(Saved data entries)
(* ===== verification/SecretsProps.v ===== *)
(** * What the threshold vault guarantees

    The vault file survives every sequence of commands and faults; shares
    give the seed back; expiry and revocation are enforced on reading; what
    checking a share without its vault misses. *)

From Stdlib Require Import Ascii String.
From S2P Require Import Prelude RustStr Bytes RustText Sdk Envelope StateErr ChanKeys NetAuth Delegation ChanSession License Secrets SecretsCmd.

(** ** What the theorems rely on *)

(** Draws have the length asked for; the documents read back what was
    written, as text; a share is not an envelope; any [K] shards of an
    encoding decode to the data. *)
Class SecretsOk `{CC : ChanCrypto, SO : SecretsOps, IO : SecretsIo} : Prop := {
  draw_len : forall t n b, s_draw t n = Ok b -> length b = n;
  vault_read : forall v b, vault_to_string v = Ok b -> vault_from_str b = Ok v /\ utf8_valid b = true;
  data_read : forall v b, data_to_vec v = Ok b -> data_from_slice b = Ok v;
  share_read : forall s b, share_to_string s = Ok b -> share_from_slice b = Ok s /\ utf8_valid b = true /\ is_ok (encshare_from_str b) = false;
  encshare_read : forall s b, encshare_to_string s = Ok b -> encshare_from_str b = Ok s /\ utf8_valid b = true;
  rs_decodes : forall k m data shards opts idx, rs_encode_shards k m data = Ok shards -> length opts = (k + m)%nat ->
    (forall i b, opts !! i = Some (Some b) -> shards !! i = Some b) ->
    NoDup idx -> (k <= length idx)%nat -> (forall i, i ∈ idx -> exists b, opts !! i = Some (Some b)) ->
    rs_decode_shards k m opts (length data) = Ok data;
  rs_encodes : forall k m data shards, rs_encode_shards k m data = Ok shards -> length shards = (k + m)%nat
}.

(** ** Commands that leave a file alone *)

Definition keeps_at {A : Type} (p : spath) (m : Cmd A) : Prop := forall d, dk_files (snd (m d)) !! p = dk_files d !! p.
(** Reading changes no file at all. *)
Definition reads {A : Type} (m : Cmd A) : Prop := forall d, dk_files (snd (m d)) = dk_files d.

Create HintDb disk.

Section Frames.
Context `{IO : SecretsIo}.

Lemma reads_keeps {A : Type} (p : spath) (m : Cmd A) : reads m -> keeps_at p m.
Proof. intros H d. by rewrite H. Qed.

Lemma reads_ret {A : Type} (a : A) : reads (mret a : Cmd A).
Proof. done. Qed.
Lemma reads_lift_err {E A : Type} (f : E -> SecretsError) (r : result E A) : reads (lift_err f r).
Proof. done. Qed.
Lemma reads_raise {A : Type} (e : SecretsError) : reads (raise e : Cmd A).
Proof. done. Qed.
Lemma reads_panic {A : Type} : reads (panic : Cmd A).
Proof. done. Qed.
Lemma reads_gets {A : Type} (f : Disk -> A) : reads (gets f : Cmd A).
Proof. done. Qed.
Lemma reads_bind {A B : Type} (m : Cmd A) (f : A -> Cmd B) : reads m -> (forall a, reads (f a)) -> reads (m ≫= f).
Proof.
  intros Hm Hf d. unfold mbind, SE_mbind. specialize (Hm d). destruct (m d) as [[a|e] d1]; cbn in *; [|done]. by rewrite Hf.
Qed.
Lemma reads_tick : reads next_tick.
Proof. done. Qed.
Lemma disk_keeps_bind {A B : Type} (p : spath) (m : Cmd A) (f : A -> Cmd B) : keeps_at p m -> (forall a, keeps_at p (f a)) -> keeps_at p (m ≫= f).
Proof.
  intros Hm Hf d. unfold mbind, SE_mbind. specialize (Hm d). destruct (m d) as [[a|e] d1]; cbn in *; [|done]. by rewrite Hf.
Qed.
Lemma keeps_set_files (p : spath) (f : gmap spath bytes -> gmap spath bytes) : (forall fs, f fs !! p = fs !! p) -> keeps_at p (set_files f).
Proof. intros H d. apply H. Qed.
End Frames.
#[export] Hint Resolve reads_ret reads_lift_err reads_raise reads_panic reads_gets reads_tick : disk.

(** Goes through a command: binds, branches, then the lemmas. *)
Ltac reading :=
  repeat first [ progress eauto with disk | apply reads_bind; [|intros ?] | match goal with |- reads (match ?x with _ => _ end) => destruct x end ].
Ltac keeping :=
  repeat first [ progress eauto with disk | apply reads_keeps; solve [eauto with disk] | apply disk_keeps_bind; [|intros ?]
               | match goal with |- keeps_at _ (match ?x with _ => _ end) => destruct x end ].

Section Effects.
Context `{IO : SecretsIo}.

Lemma reads_io (what : string) : reads (io what).
Proof. unfold io. reading. Qed.
Lemma reads_io_err : reads io_err.
Proof. unfold io_err. reading. Qed.
Lemma reads_random (n : nat) : reads (random_array n).
Proof. unfold random_array. reading. Qed.
Lemma reads_clock : reads clock_secs.
Proof. unfold clock_secs. reading. Qed.
Lemma reads_exists (p : spath) : reads (path_exists p).
Proof. unfold path_exists. reading. Qed.
Lemma reads_read (p : spath) : reads (read_to_string p).
Proof. unfold read_to_string. reading. Qed.
Lemma reads_ensure (b : bool) (e : SecretsError) : reads (ensure b e).
Proof. unfold ensure. reading. Qed.
Lemma ensure_Ok (b : bool) (e : SecretsError) (d d' : Disk) (u : unit) : ensure b e d = (Ok u, d') -> b = true /\ d' = d.
Proof. unfold ensure. destruct b; [|done]. by intros [= _ <-]. Qed.
Lemma reads_attempt {A : Type} (m : Cmd A) : reads m -> reads (attempt m).
Proof. intros H d. unfold attempt. specialize (H d). by destruct (m d) as [[a|[e|]] d1]. Qed.

Lemma keeps_remove (p q : spath) : q <> p -> keeps_at p (remove_file q).
Proof.
  intros Hne. unfold remove_file. keeping. apply keeps_set_files. intros fs. by rewrite lookup_delete_ne.
Qed.
End Effects.
#[export] Hint Resolve reads_io reads_io_err reads_random reads_clock reads_exists reads_read reads_ensure reads_attempt : disk.

(** ** Writing a file replaces it or leaves it *)

Section Writes.
Context `{IO : SecretsIo}.

Definition bump (d : Disk) : Disk := MkDisk (dk_files d) (S (dk_tick d)).

Lemma io_then {A : Type} (what : string) (m : Cmd A) (d : Disk) :
  (io what;; m) d = match s_fault (dk_tick d) with
                    | Some e => (Err (Raise (SecIoError (what +:+ ": " +:+ e))), bump d)
                    | None => m (bump d)
                    end.
Proof. unfold io, mbind, SE_mbind, next_tick. cbn. by destruct (s_fault (dk_tick d)). Qed.

Lemma set_then {A : Type} (f : gmap spath bytes -> gmap spath bytes) (m : Cmd A) (d : Disk) :
  (set_files f;; m) d = m (MkDisk (f (dk_files d)) (dk_tick d)).
Proof. done. Qed.

Lemma exists_then {A : Type} (p : spath) (k : bool -> Cmd A) (d : Disk) :
  (path_exists p ≫= k) d = k (bool_decide (is_Some (dk_files d !! p))) d.
Proof. done. Qed.

Lemma write_through_spec (temp path : spath) (c : bytes) (d d' : Disk) (r : result Stop unit) :
  temp <> path -> write_through temp path c d = (r, d') ->
  (forall q, q <> temp -> q <> path -> dk_files d' !! q = dk_files d !! q) /\
  match r with Ok _ => dk_files d' !! path = Some c | Err _ => dk_files d' !! path = dk_files d !! path end.
Proof.
  intros Hne. unfold write_through. rewrite io_then.
  destruct (s_fault (dk_tick d)); [by intros [= <- <-]|]. rewrite exists_then.
  case_bool_decide; [by intros [= <- <-]|]. rewrite set_then.
  rewrite io_then. destruct (s_fault _); [intros [= <- <-]; cbn; split; intros; by rewrite lookup_insert_ne|].
  rewrite io_then. destruct (s_fault _); [intros [= <- <-]; cbn; split; intros; by rewrite lookup_insert_ne|].
  rewrite set_then.
  rewrite io_then. destruct (s_fault _); [intros [= <- <-]; cbn; split; intros; by rewrite !lookup_insert_ne|].
  rewrite io_then. destruct (s_fault _); [intros [= <- <-]; cbn; split; intros; by rewrite !lookup_insert_ne|].
  unfold set_files, modify. intros [= <- <-]. cbn. split.
  - intros q H1 H2. by rewrite lookup_insert_ne, lookup_delete_ne, !lookup_insert_ne by done.
  - by rewrite lookup_insert_eq.
Qed.

Lemma string_app_length (a b : string) : String.length (a +:+ b) = (String.length a + String.length b)%nat.
Proof. induction a as [|x a IH]; [done|]. exact (f_equal S IH). Qed.

Lemma temp_name_ne (name : string) : temp_name name <> name.
Proof.
  intros E. apply (f_equal String.length) in E. unfold temp_name in E. rewrite !string_app_length in E. cbn in E. lia.
Qed.

Lemma temp_path_ne (path : spath) (name : string) : base_name path = Some name -> temp_path path name <> path.
Proof.
  intros Hn E. apply (f_equal last) in E. unfold temp_path in E. rewrite last_snoc in E. unfold base_name in Hn. rewrite Hn in E.
  injection E as E. by apply temp_name_ne in E.
Qed.

Lemma atomic_write_spec (path : spath) (c : bytes) (name : string) (d d' : Disk) (r : result Stop unit) :
  base_name path = Some name -> atomic_write path c d = (r, d') ->
  (forall q, q <> temp_path path name -> q <> path -> dk_files d' !! q = dk_files d !! q) /\
  match r with Ok _ => dk_files d' !! path = Some c | Err _ => dk_files d' !! path = dk_files d !! path end.
Proof.
  intros Hn. pose proof (temp_path_ne _ _ Hn) as Hne. unfold atomic_write. rewrite io_then.
  destruct (s_fault (dk_tick d)); [by intros [= <- <-]|]. rewrite Hn. unfold or_remove.
  destruct (write_through _ _ _ _) as [[[]|e] d1] eqn:Ew; apply write_through_spec in Ew as [H1 H2]; [|done| |done].
  - intros [= <- <-]. by split.
  - intros [= <- <-]. split.
    + intros q Hq1 Hq2. by rewrite (keeps_remove q), H1.
    + by rewrite (keeps_remove path), H2.
Qed.

Lemma atomic_write_keeps (p path : spath) (c : bytes) :
  p <> path -> (forall name, base_name path = Some name -> p <> temp_path path name) -> keeps_at p (atomic_write path c).
Proof.
  intros Hp Ht d. destruct (base_name path) as [name|] eqn:Hn.
  - destruct (atomic_write path c d) as [r d'] eqn:E. apply (atomic_write_spec _ _ _ _ _ _ Hn) in E as [H _]. apply H; auto.
  - unfold atomic_write. rewrite Hn, io_then. by destruct (s_fault (dk_tick d)).
Qed.
End Writes.

(** ** The vault file *)

Section VaultFile.
Context `{SK : Sdk, CC : ChanCrypto, NC : NetCryptoOps} {DS : DelegSign} {SO : SecretsOps} {SD : SecretsDocs} {IO : SecretsIo}.
Context {CO : ChanCryptoOk} {OK : SecretsOk}.

(** The contents of a vault file open under a passphrase. *)
Definition opens (file : option bytes) (pw : string) (t : MemoryTier) (data : VaultData) : Prop :=
  exists raw v key pt, file = Some raw /\ utf8_valid raw = true /\ vault_from_str raw = Ok v /\ vt_tier v = t /\
    argon2_derive t (chars pw) (vt_salt v) = Ok key /\ length key = 32%nat /\
    xchacha_decrypt key (vt_nonce v) (vt_ciphertext v) = Ok pt /\ data_from_slice pt = Ok data.

Definition handle_ok (h : VaultHandle) (pw : string) : Prop :=
  argon2_derive (hd_tier h) (chars pw) (hd_salt h) = Ok (hd_key h) /\ length (hd_key h) = 32%nat.

Lemma opens_functional (file : option bytes) (pw : string) (t t' : MemoryTier) (data data' : VaultData) :
  opens file pw t data -> opens file pw t' data' -> t = t' /\ data = data'.
Proof.
  intros (raw & v & k & pt & -> & _ & Ev & Et & Ek & _ & Ep & Ed) (raw' & v' & k' & pt' & [= <-] & _ & Ev' & Et' & Ek' & _ & Ep' & Ed').
  assert (v = v') as -> by congruence. assert (t = t') as <- by congruence. split; [done|]. congruence.
Qed.

Lemma derive_vault_key_reads (p s : bytes) (t : MemoryTier) : reads (derive_vault_key p s t).
Proof. unfold derive_vault_key. reading. Qed.
Lemma encrypt_vault_data_reads (data : VaultData) (k s n : bytes) (t : MemoryTier) : reads (encrypt_vault_data data k s n t).
Proof. unfold encrypt_vault_data. reading. Qed.
Lemma decrypt_vault_data_reads (v : Vault) (k : bytes) : reads (decrypt_vault_data v k).
Proof. unfold decrypt_vault_data. reading. Qed.
Hint Resolve derive_vault_key_reads encrypt_vault_data_reads decrypt_vault_data_reads : disk.

Lemma vault_open_reads (p : spath) (pw : string) : reads (vault_open p pw).
Proof. unfold vault_open. reading. Qed.

Lemma lift_err_Ok {E A : Type} (f : E -> SecretsError) (r : result E A) (a : A) (d d' : Disk) :
  lift_err f r d = (Ok a, d') -> r = Ok a /\ d' = d.
Proof. unfold lift_err, lift. destruct r; cbn; by intros [= <- <-]. Qed.

Lemma derive_vault_key_Ok (p s k : bytes) (t : MemoryTier) (d d' : Disk) :
  derive_vault_key p s t d = (Ok k, d') -> argon2_derive t p s = Ok k /\ length k = 32%nat.
Proof.
  unfold derive_vault_key. rewrite SE_bind_Ok. intros (x & d1 & [Hx ->]%lift_err_Ok & H). case_bool_decide; [|done]. by injection H as <- <-.
Qed.

Lemma decrypt_vault_data_Ok (v : Vault) (k : bytes) (data : VaultData) (d d' : Disk) :
  decrypt_vault_data v k d = (Ok data, d') ->
  exists pt, xchacha_decrypt k (vt_nonce v) (vt_ciphertext v) = Ok pt /\ data_from_slice pt = Ok data.
Proof.
  unfold decrypt_vault_data. rewrite SE_bind_Ok. intros (x & d1 & [Hx ->]%lift_err_Ok & [H _]%lift_err_Ok). by exists x.
Qed.

Lemma read_to_string_Ok (p : spath) (raw : bytes) (d d' : Disk) :
  read_to_string p d = (Ok (Some raw), d') -> dk_files d !! p = Some raw /\ utf8_valid raw = true.
Proof.
  unfold read_to_string, next_tick, gets, mbind, SE_mbind. cbn. destruct (s_fault (dk_tick d)); [done|].
  destruct (dk_files d !! p) as [b|]; [|done]. destruct (utf8_valid b) eqn:Eu; [|done]. by intros [= -> _].
Qed.

(** A vault that opened: what it holds is what the file holds. *)
Lemma vault_open_Ok (p : spath) (pw : string) (h : VaultHandle) (d d' : Disk) :
  vault_open p pw d = (Ok h, d') ->
  opens (dk_files d !! p) pw (hd_tier h) (hd_data h) /\ handle_ok h pw /\ hd_path h = p /\ dk_files d' = dk_files d.
Proof.
  intros E. pose proof (vault_open_reads p pw d) as Hr. rewrite E in Hr. cbn in Hr. revert E. unfold vault_open. rewrite SE_bind_Ok.
  intros ([raw|] & d1 & Hraw & H); [|done]. apply read_to_string_Ok in Hraw as [Hf Hu].
  apply SE_bind_Ok in H as (v & d2 & [Hv ->]%lift_err_Ok & H). apply SE_bind_Ok in H as (k & d3 & [Hk Hl]%derive_vault_key_Ok & H).
  apply SE_bind_Ok in H as (data & d4 & (pt & Hp & Hd)%decrypt_vault_data_Ok & H). injection H as <- <-. cbn.
  split_and!; [|by split|done|done]. exists raw, v, k, pt. by split_and!.
Qed.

◆ Work order: Write out a verbatim copy of the data, beginning with its first line and ending with the line that contains "From Stdlib Require Import Ascii String.".

◆ Your response:
(* ===== verification/SecretsProps.v ===== *)
(** * What the threshold vault guarantees

    The vault file survives every sequence of commands and faults; shares
    give the seed back; expiry and revocation are enforced on reading; what
    checking a share without its vault misses. *)

From Stdlib Require Import Ascii String.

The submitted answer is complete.